To reveal more risks ruining the ultimate direction the movie takes, but suffice to say that Peele maintains an unnerving ambience for at least the film’s first hour. After that, the film allows too much of a jokey demeanor to siphon away some of the tension — this is partly due to the performances of Elisabeth Moss and Tim Heidecker as the Wilsons’ fun-loving friends. In their defense, the pair are fine in their earlier scenes and are obviously directed by Peele in the latter passages to go overboard in their emoting, but it nevertheless breaks the moody spell the film has maintained until this point (on the plus side, this midsection does include a great gag involving a notorious N.W.A. song).
Fortunately, the movie recovers and Peele again pours on the suspense, although it’s at this point where the plot specifics start to come into focus and Peele is revealed to have attempted to juggle too many eggs. To be sure, there’s enough thematic material here to power an entire semester of college dissertations: the notion that we’re our own worst enemies; the idea that you never really know other people; this nation’s pronounced struggles with xenophobia; the invisible status of those deemed disposable to our society; and so on and so forth. But Peele is never able to integrate the sociopolitical horrors with the cinematic horrors as brilliantly as he did in Get Out — consequently, the more fantastical aspects of Us require a lot of hard swallowing and ultimately generate more questions than answers. As for the big twist, it’s likely to floor many a viewer, but, honestly, it struck me as rather obvious — then again, maybe that’s because I’ve sat through so many ham-fisted M. Night Shyamalan movies and found this twist to be almost on that grasping “gotcha” level (even if Peele does add more subtext to his reveal than Shyamalan ever did).
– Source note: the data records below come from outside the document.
(** * Search engine: a shallow embedding of the Go back end

    The development follows the packages of the repository:
    - [entity]     internal/domain/entity          (records)
    - scoring      internal/domain/service          (CalculateScore)
    - search       internal/application/usecase     (validateParams,
                   generateCacheKey, Execute) and internal/transport/http
    - providers    internal/infrastructure/provider (normalize, FetchContents)
    - repository   internal/infrastructure/repository, with the tables of
                   the migration as finite maps, and the sync use case.

    Go's [int], [int64] and [time.Duration] are [Z] with the wrap-around or
    saturation written out; [float64] is the kernel's binary64 [float];
    Go strings are byte strings ([string]); an instant is the number of
    nanoseconds since the Unix epoch. *)

From Stdlib Require Import ZArith QArith Qround Qabs Qpower Floats Lia Lqa.
From Stdlib Require Import Ascii DecimalString DecimalZ.
From stdpp Require Import gmap strings list fin_maps finite sorting.

Open Scope Z_scope.
Set Warnings "-inexact-float".

(** ** Machine integers *)

Definition maxInt64 : Z := 9223372036854775807.
Definition minInt64 : Z := -9223372036854775808.

(** Two's complement wrap-around of a 64-bit signed result. *)
Definition wrap64 (z : Z) : Z := (z + 2 ^ 63) mod 2 ^ 64 - 2 ^ 63.

(** ** float64

    The scoring code is written over the operations of float64 it uses;
    the program computes with binary64. *)

Class Float64 (F : Type) := {
  of_int : Z -> F;         (* float64(n), and the literals 1000.0, 5.0, ... *)
  fadd : F -> F -> F;
  fmul : F -> F -> F;
  fdiv : F -> F -> F;
  Round : F -> F;          (* math.Round: nearest integer, halves away from zero *)
  is_zero : F -> bool      (* x == 0 *)
}.

(** int64 to float64 rounds to nearest, ties to even. *)
Definition float_of_Z (z : Z) : float :=
  SF2Prim (binary_normalize prec emax z 0 false).

(** math.Round on binary64: a value [m * 2^e] with [e < 0] has a fractional
    part; its magnitude is rounded to [m / 2^-e], plus one when the remainder
    is at least one half. The sign is kept, also on a zero result. NaN,
    infinities and integers are returned unchanged. *)
Definition float_Round (x : float) : float :=
  match Prim2SF x with
  | S754_finite s m e =>
      if 0 <=? e then x
      else
        let d := 2 ^ (- e) in
        let q := Z.pos m / d in
        let r := Z.pos m mod d in
        let n := if d <=? 2 * r then q + 1 else q in
        if n =? 0 then (if s then (-0)%float else 0%float)
        else if s then (- float_of_Z n)%float else float_of_Z n
  | _ => x
  end.

#[export] Instance binary64 : Float64 float := {
  of_int := float_of_Z;
  fadd := PrimFloat.add;
  fmul := PrimFloat.mul;
  fdiv := PrimFloat.div;
  Round := float_Round;
  is_zero := fun x => PrimFloat.eqb x 0%float
}.

(** The exact value of a finite binary64 number. *)
Definition float_to_Q (x : float) : Q :=
  match Prim2SF x with
  | S754_finite s m e =>
      let v := if 0 <=? e then inject_Z (Z.pos m * 2 ^ e)
               else Z.pos m # Z.to_pos (2 ^ (- e)) in
      if s then (- v)%Q else v
  | _ => 0%Q
  end.

(** ** Entities (internal/domain/entity) *)

Definition ContentType := string.
Definition ContentTypeVideo : ContentType := "video".
Definition ContentTypeArticle : ContentType := "article".

Record ContentStats := {
  stats_ID : Z;
  stats_ContentID : Z;
  Views : Z;          (* int64 *)
  Likes : Z;          (* int32 *)
  ReadingTime : Z;    (* int32, minutes *)
  Reactions : Z;      (* int32 *)
  stats_UpdatedAt : Z
}.

Record ContentScore (F : Type) := {
  score_ID : Z;
  score_ContentID : Z;
  BaseScore : F;
  TypeWeight : F;
  RecencyScore : F;
  EngagementScore : F;
  FinalScore : F;
  CalculatedAt : Z
}.
Arguments score_ID {F}. Arguments score_ContentID {F}.
Arguments BaseScore {F}. Arguments TypeWeight {F}.
Arguments RecencyScore {F}. Arguments EngagementScore {F}.
Arguments FinalScore {F}. Arguments CalculatedAt {F}.

Record Tag := { tag_ID : Z; tag_Name : string; tag_CreatedAt : Z }.

Record Content (F : Type) := {
  ID : Z;
  ProviderID : Z;
  ProviderContentID : string;
  Title : string;
  Description : string;
  content_Type : ContentType;
  PublishedAt : Z;
  CreatedAt : Z;
  UpdatedAt : Z;
  Stats : option ContentStats;
  Score : option (ContentScore F);
  Tags : list Tag;
  RelevanceScore : F;
  RawData : string;
  Deleted : bool
}.
Arguments ID {F}. Arguments ProviderID {F}. Arguments ProviderContentID {F}.
Arguments Title {F}. Arguments Description {F}. Arguments content_Type {F}.
Arguments PublishedAt {F}. Arguments CreatedAt {F}. Arguments UpdatedAt {F}.
Arguments Stats {F}. Arguments Score {F}. Arguments Tags {F}.
Arguments RelevanceScore {F}. Arguments RawData {F}. Arguments Deleted {F}.

Record NormalizedContent := {
  ExternalID : string;
  nc_Title : string;
  nc_Description : string;
  nc_ContentType : ContentType;
  nc_PublishedAt : Z;
  nc_Stats : ContentStats;
  nc_Tags : list string;
  nc_RawData : string
}.

(** ** Scoring service (internal/domain/service) *)

Definition Hour : Z := 3600 * 1000000000.

(** time.Time.Sub: the difference in nanoseconds, saturated to int64. *)
Definition time_Sub (t u : Z) : Z :=
  let d := t - u in
  if d <? minInt64 then minInt64 else if maxInt64 <? d then maxInt64 else d.

Section Scoring.
Context {F : Type} `{Float64 F}.

Record ScoringRules := {
  VideoTypeWeight : F;
  ArticleTypeWeight : F
}.

Definition NewScoringService (rules : ScoringRules) : ScoringRules :=
  {| VideoTypeWeight :=
       if is_zero (VideoTypeWeight rules) then fdiv (of_int 3) (of_int 2)
       else VideoTypeWeight rules;
     ArticleTypeWeight :=
       if is_zero (ArticleTypeWeight rules) then of_int 1
       else ArticleTypeWeight rules |}.

(** [now] is the reading of time.Now(). *)
Definition calculateRecencyScore (now publishedAt : Z) : F :=
  let duration := time_Sub now publishedAt in
  if duration <=? 7 * 24 * Hour then of_int 5
  else if duration <=? 30 * 24 * Hour then of_int 3
  else if duration <=? 90 * 24 * Hour then of_int 1
  else of_int 0.

Definition calculateEngagementScore (content : Content F) : F :=
  match Stats content with
  | None => of_int 0
  | Some st =>
      if String.eqb (content_Type content) ContentTypeVideo then
        if Views st =? 0 then of_int 0
        else fmul (fdiv (of_int (Likes st)) (of_int (Views st))) (of_int 10)
      else
        if ReadingTime st =? 0 then of_int 0
        else fmul (fdiv (of_int (Reactions st)) (of_int (ReadingTime st))) (of_int 5)
  end.

(** Two decimals: math.Round(x*100) / 100. *)
Definition round2 (x : F) : F := fdiv (Round (fmul x (of_int 100))) (of_int 100).

(** CalculateScore; [None] is the (nil, nil) returned without statistics.
    The one clock reading [now] stands for both calls of time.Now(). *)
Definition CalculateScore (rules : ScoringRules) (now : Z) (content : Content F)
  : option (ContentScore F) :=
  match Stats content with
  | None => None
  | Some st =>
      let '(base, weight) :=
        if String.eqb (content_Type content) ContentTypeVideo then
          (fadd (fdiv (of_int (Views st)) (of_int 1000))
                (fdiv (of_int (Likes st)) (of_int 100)),
           VideoTypeWeight rules)
        else
          (fadd (of_int (ReadingTime st))
                (fdiv (of_int (Reactions st)) (of_int 50)),
           ArticleTypeWeight rules) in
      let recency := calculateRecencyScore now (PublishedAt content) in
      let engagement := calculateEngagementScore content in
      let final := fadd (fadd (fmul base weight) recency) engagement in
      Some {| score_ID := 0;
              score_ContentID := ID content;
              BaseScore := round2 base;
              TypeWeight := weight;
              RecencyScore := round2 recency;
              EngagementScore := round2 engagement;
              FinalScore := round2 final;
              CalculatedAt := now |}
  end.
End Scoring.
Arguments ScoringRules F : clear implicits.

(** The rules the service is built with in cmd/api: 1.5 (that is 3/2, exact
    in binary64) for videos and 1.0 for articles. *)
Definition defaultRules {F} `{Float64 F} : ScoringRules F :=
  NewScoringService {| VideoTypeWeight := fdiv (of_int 3) (of_int 2);
                       ArticleTypeWeight := of_int 1 |}.

(** A content as the sync use case hands it to the scorer. *)
Definition content_with_stats {F} `{Float64 F}
  (kind : ContentType) (published : Z) (st : ContentStats) : Content F :=
  {| ID := 1; ProviderID := 1; ProviderContentID := "v1"; Title := "";
     Description := ""; content_Type := kind; PublishedAt := published;
     CreatedAt := 0; UpdatedAt := 0; Stats := Some st; Score := None;
     Tags := []; RelevanceScore := of_int 0; RawData := ""; Deleted := false |}.

Definition video_stats (views likes : Z) : ContentStats :=
  {| stats_ID := 0; stats_ContentID := 1; Views := views; Likes := likes;
     ReadingTime := 0; Reactions := 0; stats_UpdatedAt := 0 |}.

(** The four stored components and the final score of a score row. *)
Definition components {F} (s : ContentScore F) : F * F * F * F * F :=
  (BaseScore s, TypeWeight s, RecencyScore s, EngagementScore s, FinalScore s).

(** [final - (base * type_weight + recency + engagement)] on the stored
    values, computed exactly. *)
Definition stored_gap (s : ContentScore Q) : Q :=
  (FinalScore s - (BaseScore s * TypeWeight s + RecencyScore s + EngagementScore s))%Q.

Definition score_to_Q (s : ContentScore float) : ContentScore Q :=
  {| score_ID := score_ID s; score_ContentID := score_ContentID s;
     BaseScore := float_to_Q (BaseScore s);
     TypeWeight := float_to_Q (TypeWeight s);
     RecencyScore := float_to_Q (RecencyScore s);
     EngagementScore := float_to_Q (EngagementScore s);
     FinalScore := float_to_Q (FinalScore s);
     CalculatedAt := CalculatedAt s |}.

(** ** The value of a binary64 number

    What is proved of the arithmetic of binary64 is proved from the
    specification of the operations in the standard library (SpecFloat),
    on the exact values of the numbers. *)

Definition pow2 (e : Z) : Q := (2 ^ e)%Q.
The performances by the four principals are exceptional, considering they’re all required to provide both “good” and “bad” interpretations to the same characters — Jekyll and Hyde, as it were. But it’s Nyong’o who truly excels in Us. Already an Oscar winner for her superb turn in 12 Years a Slave, she’s phenomenal here as well, bringing a damaged yet ultimately resilient quality to Adelaide and somehow flipping her internal switch to transform into the ravenous and razor-voiced Red. Even when Peele occasionally allows his reach to exceed his grasp, Nyong’o maintains a tight grip on the proceedings.